The 90-day plan in one paragraph
Days 1–14: rebuild the Amazon listing (copy, keyword backbone, A+ Content) so the book matches what real readers in your sub-genre search for. Days 15–45: launch tight KDP Ads with intent-led keywords; scale only after ACOS proves profitable. Days 30–60: mobilize a vetted ARC team and 4–8 BookTok / Bookstagram creators with platform-native content. Days 45–90: install a retention engine — mailing-list capture inside the book, lead magnets, and a follow-on sequence. That is the whole playbook.
Step 1 — Rebuild your Amazon listing first (Days 1–14)
Ads and creators amplify whatever your listing already does. If your listing converts at 4%, doubling traffic doubles a poor result.
We rewrite three things in order: the title and subtitle keyword backbone, the description (lead with hook + stakes, not synopsis), and A+ Content modules that answer is this book for me? visually. On Bloody Black, this single step moved organic conversion before we spent a dollar on ads.
Step 2 — KDP Ads, scaled in disciplined steps (Days 15–45)
Start with 20–40 tight, intent-led keywords at low bids. Watch ACOS for 10–14 days before scaling. Only once a campaign is profitable do you layer category targeting and product targeting on competing titles.
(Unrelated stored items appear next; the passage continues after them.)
Lemma visible_actual_lines (lines : list jsstring) :
  Forall no_escape lines ->
  map visible (map TerminalReporter.actual_line lines)
  = map Reporter.actual_line lines.
Proof.
  induction 1 as [|line lines Hl _ IH]; [reflexivity|].
  cbn [map]. rewrite IH. f_equal.
  unfold TerminalReporter.actual_line, Reporter.actual_line. shown.
  reflexivity.
Qed.

(** For [section], [subsection], [code], [failureDetails] and [diff]
    the terminal reporter shows what the plain reporter writes: its
    lines are the plain lines with colour sequences added, as long as
    the texts that are printed hold no escape character themselves. *)
Theorem terminal_shows_the_plain_lines
    (String_ : value -> jsstring)
    (JSON_stringify : value -> option jsstring) :
  (forall sectionNumber title,
     no_escape (Reporter.text String_ title) ->
     map visible (TerminalReporter.section String_ sectionNumber title)
     = Reporter.section String_ sectionNumber title)
  /\ (forall sectionNumber testNumber title,
        no_escape (Reporter.text String_ title) ->
        map visible
          (TerminalReporter.subsection String_ sectionNumber testNumber
             title)
        = Reporter.subsection String_ sectionNumber testNumber title)
  /\ (forall language content label,
        no_escape (trim content) ->
        (forall l, label = Some l -> no_escape l) ->
        map visible (TerminalReporter.code language content label)
        = Reporter.code language content label)
  /\ (forall failures,
        Forall (escape_free String_) failures ->
        map visible (TerminalReporter.failureDetails String_ failures)
        = Reporter.failureDetails String_ failures)
  /\ (forall expected actual label,
        (forall text,
            Reporter._stringify String_ JSON_stringify expected = Some text ->
            no_escape text) ->
        (forall text,
            Reporter._stringify String_ JSON_stringify actual = Some text ->
            no_escape text) ->
        (forall l, label = LabelString l -> no_escape l) ->
        map visible
          (fst (TerminalReporter.diff String_ JSON_stringify expected actual
                  label))
        = fst (Reporter.diff String_ JSON_stringify expected actual label)).
Proof.
  split; [|split; [|split; [|split]]].
  - intros n title Ht.
    unfold TerminalReporter.section, Reporter.section. cbn [map].
    shown. reflexivity.
  - intros n k title Ht.
    unfold TerminalReporter.subsection, Reporter.subsection. cbn [map].
    shown. reflexivity.
  - intros language content label Hc Hl.
    unfold TerminalReporter.code, Reporter.code, Reporter.if_label.
    destruct label as [l|]; [|cbn [app map]; shown; reflexivity].
    specialize (Hl l eq_refl).
    destruct (truthy (VString l)); cbn [app map]; shown; reflexivity.
  - intros failures Hf.
    unfold TerminalReporter.failureDetails, Reporter.failureDetails.
    destruct failures as [|f failures]; [reflexivity|].
    rewrite !map_app. cbn [map]. shown. do 2 f_equal.
    induction Hf as [|g l (Hi & Hd & Hm) _ IH]; [reflexivity|].
    cbn [flat_map]. rewrite map_app, IH. f_equal.
    destruct (truthy (Result.message g)); cbn [map]; shown; reflexivity.
  - intros expected actual label He Ha Hl.
    unfold TerminalReporter.diff, Reporter.diff.
    destruct label as [| |l]; cbn [Reporter.bind_label fst];
      [|reflexivity|specialize (Hl l eq_refl)].
    + assert (Hd : no_escape Reporter.DEFAULT_LABEL)
        by (intros H; cbv in H; intuition discriminate).
      destruct (Reporter._stringify String_ JSON_stringify expected)
        as [e|];
        destruct (Reporter._stringify String_ JSON_stringify actual)
          as [a|];
        try specialize (He _ eq_refl); try specialize (Ha _ eq_refl);
        cbn [Reporter.same_text]; try destruct (jsstring_eqb _ _);
        cbn [fst];
        unfold TerminalReporter.diff_head, TerminalReporter.diff_foot,
               TerminalReporter.NO_VARIANCE;
        rewrite ?map_app; cbn [map];
        rewrite ?visible_expected_lines, ?visible_actual_lines
          by (now apply split_lines_no_escape);
        shown; reflexivity.
    + destruct (Reporter._stringify String_ JSON_stringify expected)
        as [e|];
        destruct (Reporter._stringify String_ JSON_stringify actual)
          as [a|];
        try specialize (He _ eq_refl); try specialize (Ha _ eq_refl);
        cbn [Reporter.same_text]; try destruct (jsstring_eqb _ _);
        cbn [fst];
        unfold TerminalReporter.diff_head, TerminalReporter.diff_foot,
               TerminalReporter.NO_VARIANCE;
        rewrite ?map_app; cbn [map];
        rewrite ?visible_expected_lines, ?visible_actual_lines
          by (now apply split_lines_no_escape);
        shown; reflexivity.
Qed.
The mistake 90% of authors make: launching 500 broad keywords on day one, burning budget for 30 days, then concluding ads don't work for my genre. They do — they just need a profitable seed before you pour fuel on.
Step 3 — ARC team + vetted creators (Days 30–60)
An ARC team gives you 30–80 early reviews that establish social proof. Pair that with 4–8 vetted creators on the platform where your readers actually are (BookTok for romance/fantasy/YA; Bookstagram for literary/upmarket).
Critically: each creator gets a brief written for their feed — not the same caption pasted everywhere. On Bloody Black this stage took Goodreads ratings from 150 to over 8,000 (verifiable on the book's Goodreads page).
Step 4 — Install a retention engine (Days 45–90)
A self-published career is built on repeat readers, not first-time buyers. Put a lead magnet inside the book's back matter (deleted scene, prequel novella, character art), capture emails on a simple landing page, and run a 5-email welcome sequence that turns a one-time reader into a fan.
This is the difference between a 90-day spike and a year-three career.
What 'good' looks like at day 90
A profitable ads ACOS in the 25–45% range for fiction, 1,500–10,000+ Goodreads ratings (genre dependent), monthly KDP royalties at 10–50× the day-1 baseline, and a mailing list with 500–3,000 verified readers.
Those are the bands the Bloody Black campaign hit. Your numbers will vary by genre, cover quality, and price point — but the shape of the curve is the same.
The takeaway
Marketing a self-published book is not about doing more — it's about doing the right four things in the right order. Listing first, then ads, then ARC + creators, then retention. Skip a step and the next one underperforms.